- Work to be completed -
Reproduce each line below with no alterations.

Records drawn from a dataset
(** C20: a renegotiation changes keys without a gap, where no other renegotiation has
    staged a key meanwhile.  Let a renegotiation later than the key that is sent with,
    and with another key id, end with a codec; let the key that is sent with still be
    received, and every other receive key be that of this renegotiation or older than
    the key that is sent with.  Then the new key is sent with at once and received from
    then on, and the former key, which the peer may still use, is received for the
    transition window of an hour.  (Without the condition on staged keys the former key
    can be pushed out of the table: [staged_keys_displace_current].) *)
Theorem key_change_without_gap role window first ops q st codec old now :
  let s := doKeyOps (startedSession role window first) ops in
  Forall keyOpOk ops → ps_heap s !! q = Some st → rn_result st = None → ps_promotedKeyStateSequence s < q → rn_keyID st ≠ ps_sendKeyID s → 0 < now →
  let e := mkReceive (ps_sendKeyID s) old 0 (ps_promotedKeyStateSequence s) in
  e ∈ ps_receiveCodecs s → (∀ z, z ∈ ps_receiveCodecs s → z = e ∨ rc_keyID z = rn_keyID st ∨ rc_sequence z < ps_promotedKeyStateSequence s) →
  let s' := doKeyOp s (KFinish q (Ok codec) now) in
  currentSendCodec s' = (Some codec, rn_keyID st) ∧ ps_sendManager s' = q ∧
  (∀ t, now ≤ t → (selectReceiveCodec s' (rn_keyID st) t).1 = Some codec) ∧
  (∀ t, now ≤ t < now + tlsTransitionWindow → (selectReceiveCodec s' (ps_sendKeyID s) t).1 = Some old).
Proof.
  intros s Ho Hq Hn Hlt Hkey Hnow e He Hstaged s'.
  assert (Hs : keysOk s) by (apply doKeyOps_ok; [apply startedSession_ok | done]).
  assert (Hs' : keysOk s') by by apply finishSoftReset_ok. destruct (k_pending s Hs q st Hq Hn) as [_ Hcur].
  set (c := setState ((retireActive s q now) <| ps_promotedKeyStateSequence := q |>) q (st <| rn_status := tlsRenegotiationActive |>)).
  set (b := setState (setStream (installDataKeyState c codec (rn_keyID st) q q true now)
    (install (ps_controlStream (installDataKeyState c codec (rn_keyID st) q q true now)) q q)) q
    (st <| rn_status := tlsRenegotiationActive |> <| rn_result := Some None |>)).
  assert (Es' : s' = (pruneRenegotiationsLocked b now).2).
  { subst s'. cbn [doKeyOp]. unfold finishSoftReset. rewrite Hq, Hn, bool_decide_eq_true_2 by done. unfold promoteKeyStateLocked.
    rewrite (proj2 (Z.leb_gt _ _)) by done. fold c. set (d := setStream (installDataKeyState c codec (rn_keyID st) q q true now) _).
    assert (Hd : ps_heap d !! q = Some (st <| rn_status := tlsRenegotiationActive |>)) by (subst d c; cbn; by rewrite lookup_insert_eq).
    rewrite Hd. change (setState d q _) with b. by destruct (pruneRenegotiationsLocked b now). }
  assert (Hb : keysOk b).
  { apply (promote_ok s b q st (st <| rn_status := tlsRenegotiationActive |> <| rn_result := Some None |>) now); try done.
    - subst b c. cbn. by rewrite insert_insert_eq.
    - exact (installDataKeyState_receive c codec (rn_keyID st) q q true now (k_receive s Hs)). }
  destruct (pruneRenegotiationsLocked_ok b now Hb) as (_ & _ & _ & _ & F4 & F5).
  assert (Hfresh : expired now (now + tlsTransitionWindow) = false).
  { unfold expired, tlsTransitionWindow, Second, IsZero. rewrite (proj2 (Z.ltb_lt _ _)) by lia. apply andb_false_r. }
  set (e' := withExpiry e (now + tlsTransitionWindow)).
  assert (Hret : e' ∈ retainEntries c (rn_keyID st) true now ∧
    ∀ x, x ∈ retainEntries c (rn_keyID st) true now → x = e' ∨ rc_sequence x < rc_sequence e').
  { unfold retainEntries. change (ps_receiveCodecs c) with (ps_receiveCodecs s). change (ps_sendKeyID c) with (ps_sendKeyID s). split.
    - apply list_elem_of_omap. exists e. split; [done |]. cbn [rc_keyID e]. rewrite (proj2 (Z.eqb_neq _ _)), Z.eqb_refl by done. cbn [andb]. fold e'. cbn [rc_expiry e' withExpiry].
      by rewrite Hfresh.
    - intros x (z & Hz & Hf)%list_elem_of_omap. revert Hf. destruct (Z.eqb_spec (rc_keyID z) (rn_keyID st)) as [| Hne]; [done |].
      destruct (Hstaged z Hz) as [-> | [? | Hlow]]; [| done |].
      + cbn [rc_keyID e]. rewrite Z.eqb_refl. cbn [andb]. fold e'. cbn [rc_expiry e' withExpiry]. rewrite Hfresh. intros [= <-]. by left.
      + cbv zeta. cbn [andb]. set (w := if rc_keyID z =? ps_sendKeyID s then _ else _).
        assert (Hw : rc_sequence w = rc_sequence z) by (unfold w; by destruct (rc_keyID z =? ps_sendKeyID s)).
        destruct (expired now (rc_expiry w)); intros Hx; [done |]. injection Hx as <-. right. rewrite Hw. exact Hlow. }
  destruct Hret as [He' Hmax].
  destruct (installDataKeyState_keeps c codec (rn_keyID st) q q true now e' He' Hmax Hlt (ro_distinct _ (k_receive s Hs))) as [Hnew Hold].
  assert (Hspare : ∀ x, x ∈ ps_receiveCodecs b → rc_sequence x = q ∨ rc_sequence x = ps_promotedKeyStateSequence s → x ∈ ps_receiveCodecs s').
  { rewrite Es'. eapply (prune_spares s b q st now); try done.
    - eexists. split; [subst b; cbn; by rewrite lookup_insert_eq | done].
    - intros x Hne. subst b c. cbn. by rewrite !lookup_insert_ne. }
  split_and!.
  - unfold currentSendCodec. by rewrite Es', F4, F5.
  - rewrite (proj2 (k_promoted s' Hs')), Es'. by destruct (pruneRenegotiationsLocked_ok b now Hb) as (_ & _ & _ & -> & _).
  - intros t Ht. apply (selectReceiveCodec_spec s' _ t (mkReceive (rn_keyID st) codec 0 q)); [apply Hs' | apply Hspare; [exact Hnew | by left] | done | done].
  - intros t Ht. apply (selectReceiveCodec_spec s' _ t e'); [apply Hs' | apply Hspare; [exact Hold | by right] | done |]. cbn.
    unfold expired. rewrite (proj2 (Z.ltb_lt _ _)) by lia. apply andb_false_r.
Qed.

- Reply to the task -
(** C20: a renegotiation changes keys without a gap, where no other renegotiation has
    staged a key meanwhile.  Let a renegotiation later than the key that is sent with,
    and with another key id, end with a codec; let the key that is sent with still be
    received, and every other receive key be that of this renegotiation or older than
    the key that is sent with.  Then the new key is sent with at once and received from
    then on, and the former key, which the peer may still use, is received for the
    transition window of an hour.  (Without the condition on staged keys the former key
    can be pushed out of the table: [staged_keys_displace_current].) *)
Theorem key_change_without_gap role window first ops q st codec old now :
  let s := doKeyOps (startedSession role window first) ops in
  Forall keyOpOk ops → ps_heap s !! q = Some st → rn_result st = None → ps_promotedKeyStateSequence s < q → rn_keyID st ≠ ps_sendKeyID s → 0 < now →
  let e := mkReceive (ps_sendKeyID s) old 0 (ps_promotedKeyStateSequence s) in
  e ∈ ps_receiveCodecs s → (∀ z, z ∈ ps_receiveCodecs s → z = e ∨ rc_keyID z = rn_keyID st ∨ rc_sequence z < ps_promotedKeyStateSequence s) →
  let s' := doKeyOp s (KFinish q (Ok codec) now) in
  currentSendCodec s' = (Some codec, rn_keyID st) ∧ ps_sendManager s' = q ∧
  (∀ t, now ≤ t → (selectReceiveCodec s' (rn_keyID st) t).1 = Some codec) ∧
  (∀ t, now ≤ t < now + tlsTransitionWindow → (selectReceiveCodec s' (ps_sendKeyID s) t).1 = Some old).
Proof.
  intros s Ho Hq Hn Hlt Hkey Hnow e He Hstaged s'.
  assert (Hs : keysOk s) by (apply doKeyOps_ok; [apply startedSession_ok | done]).
  assert (Hs' : keysOk s') by by apply finishSoftReset_ok. destruct (k_pending s Hs q st Hq Hn) as [_ Hcur].
  set (c := setState ((retireActive s q now) <| ps_promotedKeyStateSequence := q |>) q (st <| rn_status := tlsRenegotiationActive |>)).
  set (b := setState (setStream (installDataKeyState c codec (rn_keyID st) q q true now)
    (install (ps_controlStream (installDataKeyState c codec (rn_keyID st) q q true now)) q q)) q
    (st <| rn_status := tlsRenegotiationActive |> <| rn_result := Some None |>)).
  assert (Es' : s' = (pruneRenegotiationsLocked b now).2).
  { subst s'. cbn [doKeyOp]. unfold finishSoftReset. rewrite Hq, Hn, bool_decide_eq_true_2 by done. unfold promoteKeyStateLocked.
    rewrite (proj2 (Z.leb_gt _ _)) by done. fold c. set (d := setStream (installDataKeyState c codec (rn_keyID st) q q true now) _).
    assert (Hd : ps_heap d !! q = Some (st <| rn_status := tlsRenegotiationActive |>)) by (subst d c; cbn; by rewrite lookup_insert_eq).
    rewrite Hd. change (setState d q _) with b. by destruct (pruneRenegotiationsLocked b now). }
  assert (Hb : keysOk b).
  { apply (promote_ok s b q st (st <| rn_status := tlsRenegotiationActive |> <| rn_result := Some None |>) now); try done.
    - subst b c. cbn. by rewrite insert_insert_eq.
    - exact (installDataKeyState_receive c codec (rn_keyID st) q q true now (k_receive s Hs)). }
  destruct (pruneRenegotiationsLocked_ok b now Hb) as (_ & _ & _ & _ & F4 & F5).
  assert (Hfresh : expired now (now + tlsTransitionWindow) = false).
  { unfold expired, tlsTransitionWindow, Second, IsZero. rewrite (proj2 (Z.ltb_lt _ _)) by lia. apply andb_false_r. }
  set (e' := withExpiry e (now + tlsTransitionWindow)).
  assert (Hret : e' ∈ retainEntries c (rn_keyID st) true now ∧
    ∀ x, x ∈ retainEntries c (rn_keyID st) true now → x = e' ∨ rc_sequence x < rc_sequence e').
  { unfold retainEntries. change (ps_receiveCodecs c) with (ps_receiveCodecs s). change (ps_sendKeyID c) with (ps_sendKeyID s). split.
    - apply list_elem_of_omap. exists e. split; [done |]. cbn [rc_keyID e]. rewrite (proj2 (Z.eqb_neq _ _)), Z.eqb_refl by done. cbn [andb]. fold e'. cbn [rc_expiry e' withExpiry].
      by rewrite Hfresh.
    - intros x (z & Hz & Hf)%list_elem_of_omap. revert Hf. destruct (Z.eqb_spec (rc_keyID z) (rn_keyID st)) as [| Hne]; [done |].
      destruct (Hstaged z Hz) as [-> | [? | Hlow]]; [| done |].
      + cbn [rc_keyID e]. rewrite Z.eqb_refl. cbn [andb]. fold e'. cbn [rc_expiry e' withExpiry]. rewrite Hfresh. intros [= <-]. by left.
      + cbv zeta. cbn [andb]. set (w := if rc_keyID z =? ps_sendKeyID s then _ else _).
        assert (Hw : rc_sequence w = rc_sequence z) by (unfold w; by destruct (rc_keyID z =? ps_sendKeyID s)).
        destruct (expired now (rc_expiry w)); intros Hx; [done |]. injection Hx as <-. right. rewrite Hw. exact Hlow. }
  destruct Hret as [He' Hmax].
  destruct (installDataKeyState_keeps c codec (rn_keyID st) q q true now e' He' Hmax Hlt (ro_distinct _ (k_receive s Hs))) as [Hnew Hold].
  assert (Hspare : ∀ x, x ∈ ps_receiveCodecs b → rc_sequence x = q ∨ rc_sequence x = ps_promotedKeyStateSequence s → x ∈ ps_receiveCodecs s').
  { rewrite Es'. eapply (prune_spares s b q st now); try done.
    - eexists. split; [subst b; cbn; by rewrite lookup_insert_eq | done].
    - intros x Hne. subst b c. cbn. by rewrite !lookup_insert_ne. }
  split_and!.
  - unfold currentSendCodec. by rewrite Es', F4, F5.
  - rewrite (proj2 (k_promoted s' Hs')), Es'. by destruct (pruneRenegotiationsLocked_ok b now Hb) as (_ & _ & _ & -> & _).
  - intros t Ht. apply (selectReceiveCodec_spec s' _ t (mkReceive (rn_keyID st) codec 0 q)); [apply Hs' | apply Hspare; [exact Hnew | by left] | done | done].
  - intros t Ht. apply (selectReceiveCodec_spec s' _ t e'); [apply Hs' | apply Hspare; [exact Hold | by right] | done |]. cbn.
    unfold expired. rewrite (proj2 (Z.ltb_lt _ _)) by lia. apply andb_false_r.
Qed.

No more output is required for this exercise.